Todos nos recordamos das imagens com as filas intermináveis da população grega à porta dos bancos e o impacto que isto causou, com um crescimento natural de admiração pela resistência deste povo, em grande parte sem responsabilidade pelos desvarios de um grupo restrito que ao longo de anos conduziu o país a uma situação lamentável.

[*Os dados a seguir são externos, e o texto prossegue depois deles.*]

(** One iteration of uvmunmap(): the page is freed if asked, its entry cleared. *)
Lemma unmap_step s root N D l va a pa (do_free : bool) :
  as_inv s root N D l -> D !! va = Some pa -> slot N va = Some a ->
  exists s1, when do_free (kfree pa) s = Ok tt s1 /\
    let s2 := set_mem (store64 s1.(mem) a 0) s1 in
    as_inv s2 root N (delete va D) (if do_free then pa :: l else l) /\ only_mem s s2 /\
    (forall x, (forall k p, N !! k = Some p -> outside x p) -> outside x pa -> load8 s2.(mem) x = load8 s.(mem) x) /\
    (forall v, 0 <= v < MAXVA -> v mod 4096 = 0 ->
       lookup_pte s2.(mem) N v = if decide (v = va) then 0 else lookup_pte s.(mem) N v).
Proof.
  intros Hi Hd Hs. pose proof Hi as [[Hw Hkm Hlk Hsep] Hva Hent Hus Hin HsN Hsl].
  destruct (Hva va pa Hd) as (Hr & H4 & Hp).
  assert (exists s1, when do_free (kfree pa) s = Ok tt s1 /\ pt_inv s1 root N (if do_free then pa :: l else l) /\
    only_mem s s1 /\ (forall x, outside x pa -> load8 s1.(mem) x = load8 s.(mem) x) /\
    (forall v, lookup_pte s1.(mem) N v = lookup_pte s.(mem) N v)) as (s1 & E1 & Hpt1 & Ho1 & Hx1 & Hk1).
  { destruct do_free; [|exists s; split_and!; auto using only_mem_refl; apply Hi].
    destruct (kfree_spec s l pa Hkm Hlk Hp) as (s1 & E1 & Hkm1 & Es1); [by eapply Hsl |].
    assert (forall x, outside x pa -> load8 s1.(mem) x = load8 s.(mem) x) as Hout.
    { intros x Hx. rewrite Es1. simpl. unfold outside in Hx. rewrite load8_store64_ne by lia. by apply memset_outside. }
    assert (forall k q, N !! k = Some q -> agree s.(mem) s1.(mem) q (q + 4096)) as HagN.
    { intros k q Hk x Hx. apply Hout. eapply outside_pages; [apply Hp | apply (wf_page _ _ _ Hw k q Hk) | | exact Hx].
      intros ->. by eapply HsN. }
    exists s1. split_and!; [done | | unfold only_mem; rewrite Es1; reflexivity | done | intros; by eapply lookup_agree].
    constructor; [by eapply pt_wf_agree | done | by rewrite Es1 |].
    intros k q Hk. apply not_elem_of_cons. split; [intros ->; by eapply HsN | by eapply Hsep]. }
  exists s1. split; [done |]. intros s2.
  destruct (pt_store s1 root N (if do_free then pa :: l else l) va a 0) as (Hpt2 & Hg2 & Hlk2); [done.. |].
  fold s2 in Hpt2, Hg2, Hlk2. change (u64 0) with 0 in Hlk2.
  assert (forall v, 0 <= v < MAXVA -> v mod 4096 = 0 ->
    lookup_pte s2.(mem) N v = if decide (v = va) then 0 else lookup_pte s.(mem) N v) as Hlk3
    by (intros v ? ?; rewrite Hlk2, Hk1 by done; done).
  split_and!; [| by eapply only_mem_trans; [|apply Hg2] | | done].
  - eapply as_delete; [exact Hi | done | done |]. intros v p Hv Hdv. specialize (Hsl v p Hdv).
    destruct do_free; [|done]. apply not_elem_of_cons. split; [|done]. intros ->. apply Hv. by eapply Hin.
  - intros x HN Hxp. rewrite (g_frame _ _ _ _ _ Hg2); [by apply Hx1 | done | set_solver +].
Qed.
(** The scheduler gives up p->lock, or the process that it resumes goes on to do so. *)
Lemma only_polled u i c s f k td :
  inv s f -> thr s u = mkThread Polled k td -> asleep s i c ->
  exists s', only u i c s s' /\ (locks s' u = ∅ \/ thr s' u = mkThread On k td /\ locks s' u = locks s u).
Proof.
  intros I Et Ha. destruct (off_cpu _ _ _ _ _ _ I Et) as (l & acts & c' & Ef & [_ (_ & Hu & _)] & _); [done |].
  pose proof (v_locks _ _ I u) as Hl. rewrite Ef in Hl. simpl in Hl.
  destruct (lookup_lt_is_Some_2 (kern s).(procs) u) as [p Hp]; [by rewrite (v_len _ _ I) |].
  destruct (decide (p.(p_state) = RUNNABLE)) as [Hr|Hr].
  - eexists. split; [constructor; [by eapply st_resume | done | | | left] |].
    + intros t Ht. by rewrite thr_move, decide_False.
    + intros t Ht. by rewrite locks_move, decide_False.
    + eapply asleep_ext; [|exact Ha]. simpl. rewrite list_lookup_alter_ne; [done |]. intros ->.
      destruct Ha as (p' & Hp' & Hs & _). congruence.
    + right. by rewrite thr_move, locks_move, !decide_True.
  - eexists. split; [constructor; [by eapply st_idle | done | | | left; exact Ha] |].
    + intros t Ht. by rewrite thr_move, decide_False.
    + intros t Ht. by rewrite locks_move, decide_False.
    + left. rewrite locks_move, decide_True, Hl by done. set_solver +.
Qed.

Definition weight (th : thread) : nat := 2 * length (code th) + match md th with Polled => 1 | _ => 0 end.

O que terá levado Tsipras a dar passos tão arriscados? Já então em rotura com Varoufakis, ele percebeu rapidamente que ao contrário do que normalmente se pensa, a situação num país que está económica e financeiramente muito mal pode sempre piorar. E bastante, como foi o caso. Sabia que governar para cumprir a miríade de pequenas promessas seria um calvário sem fim e sem rumo, com afogamento lento em aumento de impostos. Pelo contrário, a rotura com a Comissão Europeia criaria o clima político necessário à sua legitimação. Mas com uma pequena e terrível consequência, que foi a de um país desfeito e resignado pela negativa. Isto mostra o lado mais obscuro das crises, que é o da ilusão das soluções milagrosas, normalmente desfeitas pela dureza da realidade. Daí este silêncio perturbador.
Quero o melhor para o meu país e por isso sucesso para quem tem a responsabilidade de nos governar. Com a esperança de que a anestesia do Banco Central Europeu seja usada para o sucesso de uma operação, não apenas para suavizar uma doença crónica.